Nigel Hawthorn, VP EMEA Marketing at Blue Coat Systems
Blue Coat Systems, a leading provider of Web security and WAN optimization solutions, today announced that the Blue Coat WebPulse collaborative defense proactively protected its 75 million users from the latest attack launched by Shnakule, the largest malware network (malnet) on the Internet. Blue Coat Security Labs has been tracking the Shnakule infrastructure, which enabled WebPulse to dynamically identify the new threat. This same technique can proactively block future attacks from Shnakule and other malnets.
The attack utilized not only sites that are known to be part of the Shnakule malnet but new exploit and payload servers as well. The attack host was one of many malicious sites on a server that WebPulse had already categorized and blocked as a malware host, proactively protecting users from the attack that launched three days later. In the five days that the server has been in use, Blue Coat Security Labs has identified 81 different malware sites on this server.

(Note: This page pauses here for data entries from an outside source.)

(** * BloodPressureMonitor: the estimation engine of [src/main.cpp]

    A shallow embedding of the oscillometric blood-pressure firmware
    (Maximum Amplitude Algorithm) and the proofs of its specification.

    Numbers.  A C++ [double] is modelled by the type [double] below: an exact
    rational or NaN.  NaN is kept because the program really produces one
    (the mean of an all-zero smoothing window is [0.0/0.0]) and every
    comparison with it is false.  Rounding and the infinities are not
    modelled: arithmetic on finite values is exact.  The C++ [long] and [int]
    values are integers of [Z]; an overflowing increment and a write past the
    end of an array are undefined behaviour, modelled by [None].

    Control.  The globals form a record [state]; [measure_pressure] and the
    ticker's interrupt routine are state transformers, and the interrupt is
    taken between two calls of [measure_pressure].  The sensor transaction,
    the timers and the button are inputs of a call. *)

From Stdlib Require Import ZArith QArith Qabs List Bool Lia Lqa.
Import ListNotations.

Local Open Scope Q_scope.

(** ** Doubles *)

Inductive double : Type :=
| Finite (q : Q)
| NaN.

Definition dadd (a b : double) : double :=
  match a, b with
  | Finite x, Finite y => Finite (x + y)
  | _, _ => NaN
  end.

Definition dsub (a b : double) : double :=
  match a, b with
  | Finite x, Finite y => Finite (x - y)
  | _, _ => NaN
  end.

Definition dmul (a b : double) : double :=
  match a, b with
  | Finite x, Finite y => Finite (x * y)
  | _, _ => NaN
  end.

(** [0.0/0.0] is NaN.  A non-zero value over zero would be an infinity; the
    program never divides one (see [normalize_loop_count_zero] and
    [measure_pulse]'s guard), so that case is NaN here too. *)
Definition ddiv (a b : double) : double :=
  match a, b with
  | Finite x, Finite y => if Qeq_bool y 0 then NaN else Finite (x / y)
  | _, _ => NaN
  end.

(** [abs] on a double argument: the [std::abs(double)] overload. *)
Definition dabs (a : double) : double :=
  match a with
  | Finite x => Finite (Qabs x)
  | NaN => NaN
  end.

Definition Qlt_bool (x y : Q) : bool := negb (Qle_bool y x).

(** [a < b]; false when either side is NaN. *)
Definition dltb (a b : double) : bool :=
  match a, b with
  | Finite x, Finite y => Qlt_bool x y
  | _, _ => false
  end.

(** [a > b]. *)
Definition dgtb (a b : double) : bool := dltb b a.

(** [a <= b]; false when either side is NaN. *)
Definition dleb (a b : double) : bool :=
  match a, b with
  | Finite x, Finite y => Qle_bool x y
  | _, _ => false
  end.

(** [a != b]; true when either side is NaN. *)
Definition dneb (a b : double) : bool :=
  match a, b with
  | Finite x, Finite y => negb (Qeq_bool x y)
  | _, _ => true
  end.

(** Numeric equality of doubles (rationals up to [==]). *)
Definition deq (a b : double) : Prop :=
  match a, b with
  | Finite x, Finite y => x == y
  | _, _ => False
  end.

Definition of_int (z : Z) : double := Finite (inject_Z z).

(** ** Constants of the program *)

Definition OUTPUT_MAX : Q := 3774873.
Definition OUTPUT_MIN : Q := 419430.
Definition PRESSURE_MAX : Q := 300.
Definition PRESSURE_MIN : Q := 0.
Definition MIN_OMWE_THRESH : Q := 70.
Definition MAX_OMWE_THRESH : Q := 160.
Definition MAP_ERROR_THRESH : Q := 1 # 2.
Definition SYSTOLIC_LOWER_CHAR_RATIO : Q := 45 # 100.
Definition SYSTOLIC_UPPER_CHAR_RATIO : Q := 73 # 100.
Definition DIASTOLIC_LOWER_CHAR_RATIO : Q := 69 # 100.
Definition DIASTOLIC_UPPER_CHAR_RATIO : Q := 83 # 100.
Definition LOWER_PULSE_RANGE : Q := 35.
Definition UPPER_PULSE_RANGE : Q := 150.

(** Capacity of the three OMWE arrays, and [LONG_MAX] of the 32-bit target. *)
Definition OMWE_CAPACITY : nat := 1000.
Definition LONG_MAX : Z := 2147483647.

(** ** The smoothing window *)

(** Read of a global array; globals are zero-initialised. *)
Definition aget (a : list double) (i : nat) : double := nth i a (Finite 0).

Fixpoint aset (a : list double) (i : nat) (v : double) : list double :=
  match a, i with
  | [], _ => []
  | _ :: r, O => v :: r
  | x :: r, S j => x :: aset r j v
  end.

(** One turn of the loop of [calculate_normalized_pressure]; the accumulator
    is [(total_value, total_count)]. *)
Definition normalize_body (buffer_queue : list double)
    (acc : double * double) (i : nat) : double * double :=
  let '(total_value, total_count) := acc in
  if dneb (aget buffer_queue i) (Finite 0)
  then (dadd total_value (aget buffer_queue i), dadd total_count (Finite 1))
  else acc.

Definition normalize_loop (buffer_queue : list double) : double * double :=
  fold_left (normalize_body buffer_queue) (seq 0 5) (Finite 0, Finite 0).

Definition calculate_normalized_pressure (buffer_queue : list double) : double :=
  let '(total_value, total_count) := normalize_loop buffer_queue in
  ddiv total_value total_count.

(** The spec's words for the normalizer: the non-zero slots, their sum and
    their arithmetic mean. *)
Definition nonzero_slots (w : list Q) : list Q :=
  filter (fun x => negb (Qeq_bool x 0)) w.

Definition Qsum (l : list Q) : Q := fold_right Qplus 0 l.

Definition Qcount (l : list Q) : Q := inject_Z (Z.of_nat (length l)).

Definition arithmetic_mean (l : list Q) : Q := Qsum l / Qcount l.

(** The same loop, slot by slot. *)
Definition slot_body (acc : double * double) (v : double) : double * double :=
  let '(total_value, total_count) := acc in
  if dneb v (Finite 0)
  then (dadd total_value v, dadd total_count (Finite 1))
  else acc.


(** ** Global state *)

(** Indexing with a C++ [long]. *)
Definition aread (a : list double) (i : Z) : double := aget a (Z.to_nat i).

(** A write through an index; outside the array it is undefined behaviour. *)
Definition awrite (a : list double) (i : Z) (v : double) : option (list double) :=
  if ((0 <=? i)%Z && (i <? Z.of_nat (length a))%Z)%bool
  then Some (aset a (Z.to_nat i) v)
  else None.

Notation "x <- m ;; k" :=
  (match m with Some x => k | None => None end)
  (at level 61, m at next level, right associativity).

(** The globals of [main.cpp] that the estimation engine reads or writes.
    The three OMWE arrays keep their 1000 slots; only the slots below the
    pointers hold recorded values. *)
Record state : Type := mkState {
  current_pressure : double;
  release_rate : double;
  buffer_queue : list double;
  omwegraph_absicissa_buffer : list double;
  omwegraph_ordinate_buffer : list double;
  omwe_buffer_time : list double;
  pressure_diff : double;
  previous_pressure_diff : double;
  peak_pressure_diff : double;
  Mean_Arterial_Pressure : double;
  caliberated_MIN_OUT : Z;
  iteration : Z;
  omwebuffer_pointer : Z;
  omwetime_buffer_pointer : Z;
  active_recordflag : bool;
  end_record : bool;
  active_flag : bool;
  max_pressure : bool;
  flux_warning : bool
}.

Definition initial_state : state := {|
  current_pressure := Finite 0;
  release_rate := Finite 0;
  buffer_queue := repeat (Finite 0) 5;
  omwegraph_absicissa_buffer := repeat (Finite 0) OMWE_CAPACITY;
  omwegraph_ordinate_buffer := repeat (Finite 0) OMWE_CAPACITY;
  omwe_buffer_time := repeat (Finite 0) OMWE_CAPACITY;
  pressure_diff := Finite 0;
  previous_pressure_diff := Finite 0;
  peak_pressure_diff := Finite 0;
  Mean_Arterial_Pressure := Finite 0;
  caliberated_MIN_OUT := 0;
  iteration := 0;
  omwebuffer_pointer := 0;
  omwetime_buffer_pointer := 0;
  active_recordflag := false;
  end_record := false;
  active_flag := false;
  max_pressure := false;
  flux_warning := false
|}.

(** Assignments to single globals. *)
Definition set_current_pressure (v : double) (s : state) : state :=
  mkState v (release_rate s) (buffer_queue s)
    (omwegraph_absicissa_buffer s) (omwegraph_ordinate_buffer s)
    (omwe_buffer_time s) (pressure_diff s) (previous_pressure_diff s)
    (peak_pressure_diff s) (Mean_Arterial_Pressure s) (caliberated_MIN_OUT s)
    (iteration s) (omwebuffer_pointer s) (omwetime_buffer_pointer s)
    (active_recordflag s) (end_record s) (active_flag s) (max_pressure s)
    (flux_warning s).

Definition set_release_rate (v : double) (s : state) : state :=
  mkState (current_pressure s) v (buffer_queue s)
    (omwegraph_absicissa_buffer s) (omwegraph_ordinate_buffer s)
    (omwe_buffer_time s) (pressure_diff s) (previous_pressure_diff s)
    (peak_pressure_diff s) (Mean_Arterial_Pressure s) (caliberated_MIN_OUT s)
    (iteration s) (omwebuffer_pointer s) (omwetime_buffer_pointer s)
    (active_recordflag s) (end_record s) (active_flag s) (max_pressure s)
    (flux_warning s).

Definition set_buffer_queue (v : list double) (s : state) : state :=
  mkState (current_pressure s) (release_rate s) v
    (omwegraph_absicissa_buffer s) (omwegraph_ordinate_buffer s)
    (omwe_buffer_time s) (pressure_diff s) (previous_pressure_diff s)
    (peak_pressure_diff s) (Mean_Arterial_Pressure s) (caliberated_MIN_OUT s)
    (iteration s) (omwebuffer_pointer s) (omwetime_buffer_pointer s)
    (active_recordflag s) (end_record s) (active_flag s) (max_pressure s)
    (flux_warning s).

(** [omwegraph_ordinate_buffer[p] = o; omwegraph_absicissa_buffer[p++] = a]
    once both writes are done. *)
Definition set_omwe_point (a o : list double) (p : Z) (s : state) : state :=
  mkState (current_pressure s) (release_rate s) (buffer_queue s)
    a o
    (omwe_buffer_time s) (pressure_diff s) (previous_pressure_diff s)
    (peak_pressure_diff s) (Mean_Arterial_Pressure s) (caliberated_MIN_OUT s)
    (iteration s) p (omwetime_buffer_pointer s)
    (active_recordflag s) (end_record s) (active_flag s) (max_pressure s)
    (flux_warning s).
(** With the empty gap, [JSON.stringify] prints no character below the
    space: those of a string or a key are escaped. *)
Lemma printable_serialize v : forall indent,
  printable (SerializeJSONProperty "" indent v) = true.
Proof.
  induction v as [ | b | x | s | items IH | props IH ] using JsonValue_ind; intros indent.
  - reflexivity.
  - now destruct b.
  - simpl. destruct (isFinite x) eqn:Hfinite; [ now apply printable_number | reflexivity ].
  - apply printable_quoted.
  - rewrite serialize_array. cbv zeta. destruct (nonempty _); [ | reflexivity ].
    cbn [is_empty]. rewrite !printable_app, printable_concat; [ reflexivity | reflexivity | ].
    unfold array_partial. apply List.Forall_map.
    eapply List.Forall_impl; [ | exact IH ]. intros item Hitem. apply Hitem.
  - rewrite serialize_object. cbv zeta. destruct (nonempty _); [ | reflexivity ].
    cbn [is_empty]. rewrite !printable_app, printable_concat; [ reflexivity | reflexivity | ].
    unfold object_partial. apply List.Forall_map.
    eapply List.Forall_impl; [ | exact IH ]. intros member Hmember.
    cbn beta. now rewrite !printable_app, printable_quoted, Hmember.
Qed.

(** X17. After Minify on a document, the buffer is on one line: it holds no
    line break, tab or other control character, whatever the strings and
    keys of the document hold. *)
Theorem minified_on_one_line (rt : Runtime) :
  truthy (parsedJson (state rt)) = true ->
  printable (jsonInput (state (minifyJson rt))) = true.
Proof.
  intros Htruthy. unfold minifyJson. rewrite Htruthy.
  unfold setJsonInput.
  destruct (String.eqb_spec (JSON_stringify (parsedJson (state rt)) 0)
              (jsonInput (state rt))) as [<- | _];
    apply printable_serialize.
Qed.

Lemma minified_on_one_line_text :
  let text := JString (String "010" (String "009" "x")) in
  let rt := mkRuntime (setParsedJson text initial_state) None [] [] [] in
  printable (jsonInput (state (minifyJson rt))) = true.
Proof.
  intros text rt. apply (minified_on_one_line rt). reflexivity.
Defined.

(** ** Copy and Download *)

(** X18. After Format on a document, Copy and Download give the same text:
    a copy that the browser grants puts on the clipboard the text that
    Download saves. Copy changes neither the state nor the pending timer. *)
Theorem copy_matches_download (clipboard : string) (rt : Runtime) :
  truthy (parsedJson (state rt)) = true ->
  let formatted := formatJson rt in
  let copied := copyToClipboard true clipboard formatted in
  option_map file_content (downloadJson (state formatted)) = Some (fst copied) /\
  state (snd copied) = state formatted /\
  timeout (snd copied) = timeout formatted.
Proof.
  intros Htruthy. cbv zeta. unfold formatJson. rewrite Htruthy.
  unfold downloadJson, copyToClipboard. cbn [fst snd toast state timeout].
  rewrite setJsonInput_state.
  cbn [set_jsonInput parsedJson jsonInput]. rewrite Htruthy.
  split; [ reflexivity | split; reflexivity ].
Qed.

“As noteworthy as this attack was, it is simply another traffic driver for a well-established malnet, providing further evidence that cyber criminals do not suddenly appear out of the woodwork to launch high profile attacks,” said Nigel Hawthorn, VP EMEA Marketing at Blue Coat Systems. “The Shnakule infrastructure runs 24/7 and launches new attacks in an effort to infect new victims. WebPulse tracks malnet infrastructures to protect its users independently of the traffic-driving method du jour.”
Nearly 400,000 people visit MySQL.com per day, which provides cybercriminals with a high profile, potentially lucrative target. Among the pages targeted by the iframe injection were several pages documenting database administration, so a successfully executed attack could deliver malware designed to locate additional database credentials and locations on the victim’s system. Such information would give the cybercriminal access to a wealth of potentially sensitive information and the ability to compromise additional systems.
The Shnakule network averages around 2,000 unique host names per day with as many as 5,708 in a single day. On an average day, the WebPulse service logs more than 21,000 requests into that malnet. Shnakule has traditionally been active with fake anti-virus attacks conducted via search engine poisoning, but has lately expanded into new types of attacks. In July, the malnet launched a malvertising attack. Blue Coat logged 15,000 user requests related to that attack.
The WebPulse collaborative defense provides proactive protection against new malware attacks for 75 million users worldwide. Through WebPulse, Blue Coat Security Labs tracks more than 500 malnets and blocks access to the infrastructure that is used to serve new attacks.